Menurut WHO, kemungkinan tertular virus dari ordo yang berasal dari negara dengan jumlah kasus yang banyak sangat rendah, karena ordo tersebut kemungkinan besar terpapar kondisi dan variasi suhu dan kelembaban yang berbeda. , yang dapat menonaktifkan virus. Selain itu, belum diketahui berapa lama virus corona baru mampu tetap menular di permukaan.
Sebuah studi yang dilakukan pada Maret 2020 [1] oleh para peneliti di Amerika Serikat menunjukkan bahwa SARS-CoV-2 dapat tetap menular pada permukaan selama berhari-hari, terutama pada permukaan plastik dan baja tahan karat, dengan waktu bertahan hidup yang lebih singkat pada karton. , yang biasanya merupakan bahan pengiriman pesanan.

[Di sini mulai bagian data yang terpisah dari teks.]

(** X6: a raw HTML element that is opened in one fragment and closed in a
    later one, with ordinary text fragments in between, goes into the
    document once and whole.  While the tag depth is away from zero nothing
    but block calls are made; when the closing fragment brings the depth to
    zero, the one content call is insertHtml of everything accumulated, in
    order, and the accumulator is empty again. *)
Theorem raw_html_element_inserted_once :
  forall (sink : DocumentSink) (st : Importer) (opening closing : QString)
         (frags : list QString),
    m_imageSpan st = false ->
    depthAfter st opening <> 0 ->
    depthAfter st opening + countMatches openingBracket closing
    - countMatches closingBracket closing = 0 ->
    exists (st' : Importer) (ops : list SinkOp),
      md_parse sink
        (Text MD_TEXT_HTML opening
         :: map (Text MD_TEXT_NORMAL) frags ++ [Text MD_TEXT_HTML closing]) st
      = Some (0, st') /\
      doc st' = doc st ++ ops /\
      filter isContentCall ops =
        [InsertHtml (m_htmlAccumulator st ++ opening ++ concat frags
                     ++ closing)] /\
      activeCharFormat (doc st') = spanFormatTop (m_spanFormatStack st) /\
      m_htmlAccumulator st' = [] /\
      m_htmlTagDepth st' = 0.
Proof.
  intros sink st opening closing frags Himg Hopen Hclose.
  destruct (cbText_outside_image sink st MD_TEXT_HTML opening Himg)
    as (st1 & Hrun1 & Hdoc1 & Hacc1 & Hdepth1 & _ & _ & Himg1 & Hstack1 & _).
  cbn [insertedContent accumulatorAfter] in Hdoc1, Hacc1.
  rewrite (eqb_zero_false _ Hopen) in Hdoc1, Hacc1.
  assert (Hd1 : m_htmlTagDepth st1 <> 0) by (rewrite Hdepth1; exact Hopen).
  destruct (normal_fragments_buffered sink frags st1 Himg1 Hd1)
    as (st2 & ops2 & Hrun2 & Hdoc2 & Hops2 & Hacc2 & Hdepth2 & Himg2 & Hstack2).
  destruct (cbText_outside_image sink st2 MD_TEXT_HTML closing Himg2)
    as (st3 & Hrun3 & Hdoc3 & Hacc3 & Hdepth3 & _ & _ & _ & Hstack3 & _).
  assert (Hzero : depthAfter st2 closing = 0).
  { unfold depthAfter in *. rewrite Hdepth2, Hdepth1. exact Hclose. }
  cbn [insertedContent accumulatorAfter] in Hdoc3, Hacc3.
  rewrite (eqb_zero_true _ Hzero) in Hdoc3, Hacc3.
  exists st3. eexists.
  split.
  { rewrite (md_parse_cons sink _ _ st st1) by exact Hrun1.
    rewrite (md_parse_app sink _ _ st1 st2) by exact Hrun2.
    apply md_parse_one. exact Hrun3. }
  split.
  { rewrite Hdoc3, Hdoc2, Hdoc1, app_nil_r, <- !app_assoc. reflexivity. }
  split.
  { rewrite !filter_app.
    rewrite (filter_blockCalls_content _ (deferredBlock_blockCalls st)).
    rewrite (filter_blockCalls_content _ (listIndentReset_blockCalls _ _)).
    rewrite (filter_blockCalls_content _ Hops2).
    rewrite (filter_blockCalls_content _ (deferredBlock_blockCalls st2)).
    rewrite (filter_blockCalls_content _ (listIndentReset_blockCalls _ _)).
    cbn [app filter isContentCall].
    rewrite Hacc2, Hacc1, <- !app_assoc. reflexivity. }
  split.
  { rewrite Hdoc3. unfold activeCharFormat.
    rewrite charFormatAfter_app, charFormatAfter_listIndentReset.
    rewrite !charFormatAfter_app. cbn [charFormatAfter].
    rewrite Hstack2, Hstack1. reflexivity. }
  split; [exact Hacc3 | rewrite Hdepth3; exact Hzero].
Qed.

Lemma raw_html_element_inserted_once_witness :
  m_imageSpan anImporter = false /\
  depthAfter anImporter (qstr "<div>") <> 0 /\
  depthAfter anImporter (qstr "<div>")
  + countMatches openingBracket (qstr "</div>")
  - countMatches closingBracket (qstr "</div>") = 0 /\
  exists (st' : Importer) (ops : list SinkOp),
    md_parse gridSink
      (Text MD_TEXT_HTML (qstr "<div>")
       :: map (Text MD_TEXT_NORMAL) [qstr "a"; qstr "b"]
       ++ [Text MD_TEXT_HTML (qstr "</div>")]) anImporter
    = Some (0, st') /\
    doc st' = doc anImporter ++ ops /\
    filter isContentCall ops =
      [InsertHtml (m_htmlAccumulator anImporter ++ qstr "<div>"
                   ++ concat [qstr "a"; qstr "b"] ++ qstr "</div>")] /\
    activeCharFormat (doc st') =
      spanFormatTop (m_spanFormatStack anImporter) /\
    m_htmlAccumulator st' = [] /\
    m_htmlTagDepth st' = 0.
Proof.
  split; [reflexivity|].
  split; [vm_compute; discriminate|].
  split; [reflexivity|].
  apply (raw_html_element_inserted_once gridSink anImporter (qstr "<div>")
           (qstr "</div>") [qstr "a"; qstr "b"]).
  - reflexivity.
  - vm_compute; discriminate.
  - reflexivity.
Defined.

(** ** Lists *)

Lemma enter_list_run :
  forall (sink : DocumentSink) (st : Importer) (b : Block),
    isListType (blockType b) = true ->
    exists (st' : Importer) (fmt : QTextListFormat),
      cbEnterBlock sink b st = Some (0, st') /\
      doc st' = doc st ++ [InsertList fmt] /\
      m_listStack st' =
        length (filter isInsertList (doc st)) :: m_listStack st /\
      m_emptyList st' = true /\
      lf_indent fmt = Some (Z.of_nat (length (m_listStack st)) + 1).
Proof.
  intros sink st b Hb.
  destruct b; try discriminate Hb;
    cbv [cbEnterBlock insertList bind gets modify emit ret];
    cbn [m_listStack set_m_blockType doc];
    (do 2 eexists; split; [reflexivity|]);
    cbn -[Z.add Z.of_nat filter length]; repeat split; reflexivity.
Qed.

Lemma enter_item_run :
  forall (sink : DocumentSink) (st : Importer) (task : bool) (mark : ascii)
         (l : ListHandle) (rest : list ListHandle),
    m_listStack st = l :: rest ->
    exists st' : Importer,
      cbEnterBlock sink (BlockLI task mark) st = Some (0, st') /\
      doc st' =
        doc st
        ++ (if m_emptyList st then []
            else [InsertBlock
                    (setMarker (taskMarker task mark)
                       (lastItemBlockFormat sink (doc st) l))
                    emptyCharFormat;
                  ListAdd l])
        ++ [SetBlockFormat
              (setMarker (taskMarker task mark)
                 (lastItemBlockFormat sink (doc st) l))] /\
      m_listStack st' = m_listStack st /\
      m_emptyList st' = false /\
      m_emptyListItem st' = true /\
      m_needsInsertBlock st' = false.
Proof.
  intros sink st task mark l rest Hl.
  unfold taskMarker.
  cbv [cbEnterBlock listStack_top bind gets modify emit ret when undefined].
  cbn -[Z.add Z.sub Z.ltb Z.of_nat length filter].
  rewrite Hl.
  cbn -[Z.add Z.sub Z.ltb Z.of_nat length filter].
  destruct (bool_cases (m_emptyList st)) as [E|E]; rewrite !E;
    cbn -[Z.add Z.sub Z.ltb Z.of_nat length filter];
    (eexists; split; [reflexivity|]);
    cbn -[Z.add Z.sub Z.ltb Z.of_nat length filter];
    rewrite <- ?app_assoc; rewrite ?Hl; repeat split; reflexivity.
Qed.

Jika ada kecurigaan bahwa kemasan mungkin terkontaminasi, meskipun kemungkinannya kecil, Anda dapat mendisinfeksi kemasan dengan gel alkohol, selain mencuci tangan hingga bersih dengan sabun dan air.
8. Bisakah hewan peliharaan menularkan virus?
Penularan COVID-19 dari hewan peliharaan ke manusia belum bisa dibuktikan. Sejauh ini yang diketahui adalah penularan terjadi melalui penghirupan tetesan air liur dan sekresi pernafasan yang tersuspensi di udara saat orang yang terinfeksi batuk atau bersin, misalnya.
Walaupun kasus penularan pertama dari hewan ke manusia, hewan terkait adalah hewan liar, sehingga jarang ditemukan dan juga dalam kondisi yang tidak memadai dalam hal suhu dan kebersihan.
9. Apakah alkohol-gel buatan sendiri bekerja?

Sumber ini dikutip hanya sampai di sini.